Gauntlet - Michael Jan Friedman [79]
“Casualties on decks seven and eight,” Paxton added. “Sickbay is sending out teams.”
Picard felt a familiar hand on his shoulder. “We can’t just trade volleys with them,” Ben Zoma said, his voice so low that only his friend could hear it. “That’s what Greenbriar wants us to do.”
The captain frowned as he considered his options. In the meantime, the Cochise wheeled and came at them again with full fury. As before, Idun made it difficult for Greenbriar to hit them, but he still got in a solid phaser shot.
“Shields down eighty-seven percent,” Gerda announced, a hint of frustration in her voice.
And the Cochise, her captain undaunted, was coming about for another charge at them.
The Stargazer could withstand only one more barrage before she lost her defenses altogether. If Picard was going to turn the tide, this would be his last chance to do so.
Perspiration collected in the small of his back. He had to do something. But what?
And then it came to him. Of course, he thought. It was so simple, he was amazed that he hadn’t thought of it before.
“Mr. Vigo,” Picard said.
The weapons officer turned to him.
“Target the center of the Cochise’s navigational deflector and hit it with the narrowest, most intense beam you can manage. And don’t let up until I tell you.”
Vigo smiled, a sign that he had some idea of what his captain was up to. “Aye, sir.”
The captain glanced at his helm officer. “Give us a good look at our target, Lieutenant.”
Idun nodded, as steady as ever. “I will, sir.”
As they closed with Greenbriar’s ship, Idun banked sharply and unexpectedly, taking the Stargazer across the Cochise’s bow. It seemed like a reckless move in that it exposed their flank to their adversary’s phasers for an awkward amount of time.
And the Stargazer paid for it.
Raked by Greenbriar’s directed energy beams, she lost more than what was left of her shields. She suffered hull breaches and severed power linkages and ceased to function in a thousand small ways.
Picard didn’t need to hear the damage reports. He could feel what had happened in his bones.
But Idun’s maneuver also gave Vigo the opening he needed. The Stargazer’s powerful crimson phaser beams plunged mercilessly into the heart of their adversary’s navigational deflector, cutting through layer upon layer of graviton-contained spatial distortion in the merest fraction of a second.
Fortunately, they didn’t have to take out the entire deflector. Their objective was the small, long-range signal emitter at the center of it, a shallow, bowl-like structure currently being used for one purpose and one purpose only . . .
To transmit the special-frequency radio waves that drove Greenbriar’s radar system.
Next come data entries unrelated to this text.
(** Counters that stay below the width of [int]: [FilesModified] never
    advances more than [FilesProcessed], which never advances by more
    than the number of files; and while [FilesModified] has not moved
    the file system is the one the loop started from. *)
Lemma processFiles_bounds (E : Env) (verbose : bool) (files : list string)
    (w : World E) (stats : Stats) :
  (0 ≤ FilesModified stats)%Z →
  (0 ≤ FilesProcessed stats)%Z →
  (FilesProcessed stats + Z.of_nat (length files) < 2 ^ 63)%Z →
  (FilesModified stats + Z.of_nat (length files) < 2 ^ 63)%Z →
  (FilesModified stats ≤ FilesModified (processFiles E verbose files w stats).1.2)%Z
  ∧ (FilesModified (processFiles E verbose files w stats).1.2 - FilesModified stats
     ≤ FilesProcessed (processFiles E verbose files w stats).1.2 - FilesProcessed stats)%Z
  ∧ (FilesProcessed (processFiles E verbose files w stats).1.2 - FilesProcessed stats
     ≤ Z.of_nat (length files))%Z
  ∧ (FilesModified (processFiles E verbose files w stats).1.2 = FilesModified stats →
     (processFiles E verbose files w stats).1.1.2 = w).
Proof.
  revert w stats. induction files as [|file files IH]; intros w stats Hm Hp Hbp Hbm.
  - simpl. repeat split; lia.
  - rewrite processFiles_cons. cbv zeta.
    pose proof (processFile_step E file w stats) as Hstep.
    simpl length in Hbp, Hbm.
    assert (Hip : GoInt.incr (FilesProcessed stats) = (FilesProcessed stats + 1)%Z)
      by (unfold GoInt.incr, GoInt.add; apply wrap_small; lia).
    assert (Him : GoInt.incr (FilesModified stats) = (FilesModified stats + 1)%Z)
      by (unfold GoInt.incr, GoInt.add; apply wrap_small; lia).
    rewrite Hip, Him in Hstep.
    destruct (processFile E file w stats) as [[w' stats'] [err|]]; simpl in Hstep |- *.
    + destruct (IH w' stats') as (H1 & H2 & H3 & H4); [lia..|].
      destruct Hstep as [(-> & Hfm & Hfp)|[Hfp Hfm]].
      * repeat split; [lia..|]. intros Heq. apply H4. lia.
      * repeat split; lia.
    + destruct Hstep as [(-> & Hfm & Hfp)|[Hfp Hfm]]; repeat split; lia.
Qed.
As Obal rushed into the shuttlebay with the other members of his security team, he took in the scene as calmly and objectively as his Academy trainers had advised him to do.
There were three crewmen down. No, he thought, as he came around a cargo shuttle and saw another pair of legs protruding beyond it, make that four crewmen down.
Racing across the bay as fast as he could, he reached the unidentified legs and saw the body to which they were attached. It belonged to Lieutenant Chiang, the chief of this section.
The man was unconscious, bleeding from a cut on his forehead. There was blood on the shuttle next to him as well. Apparently, Chiang had struck his head on it during one of the phaser impacts the Stargazer had suffered.
It was Obal’s job to get him out of here, just as his comrades were removing the other crewmen in the bay. Of course, Chiang was much bigger and heavier than the Binderian, but he believed he could manage.
He had already hooked his hands under the man’s armpits and begun to drag him toward the exit when he noticed something—a red light on the lonely-looking console not twenty meters away.
It gave Obal pause. If he recalled correctly, a red light only came on in case of trouble, and very specific trouble at that. It signaled that the semipermeable force field between the bay and the tinted sea of gases outside was about to fizzle out.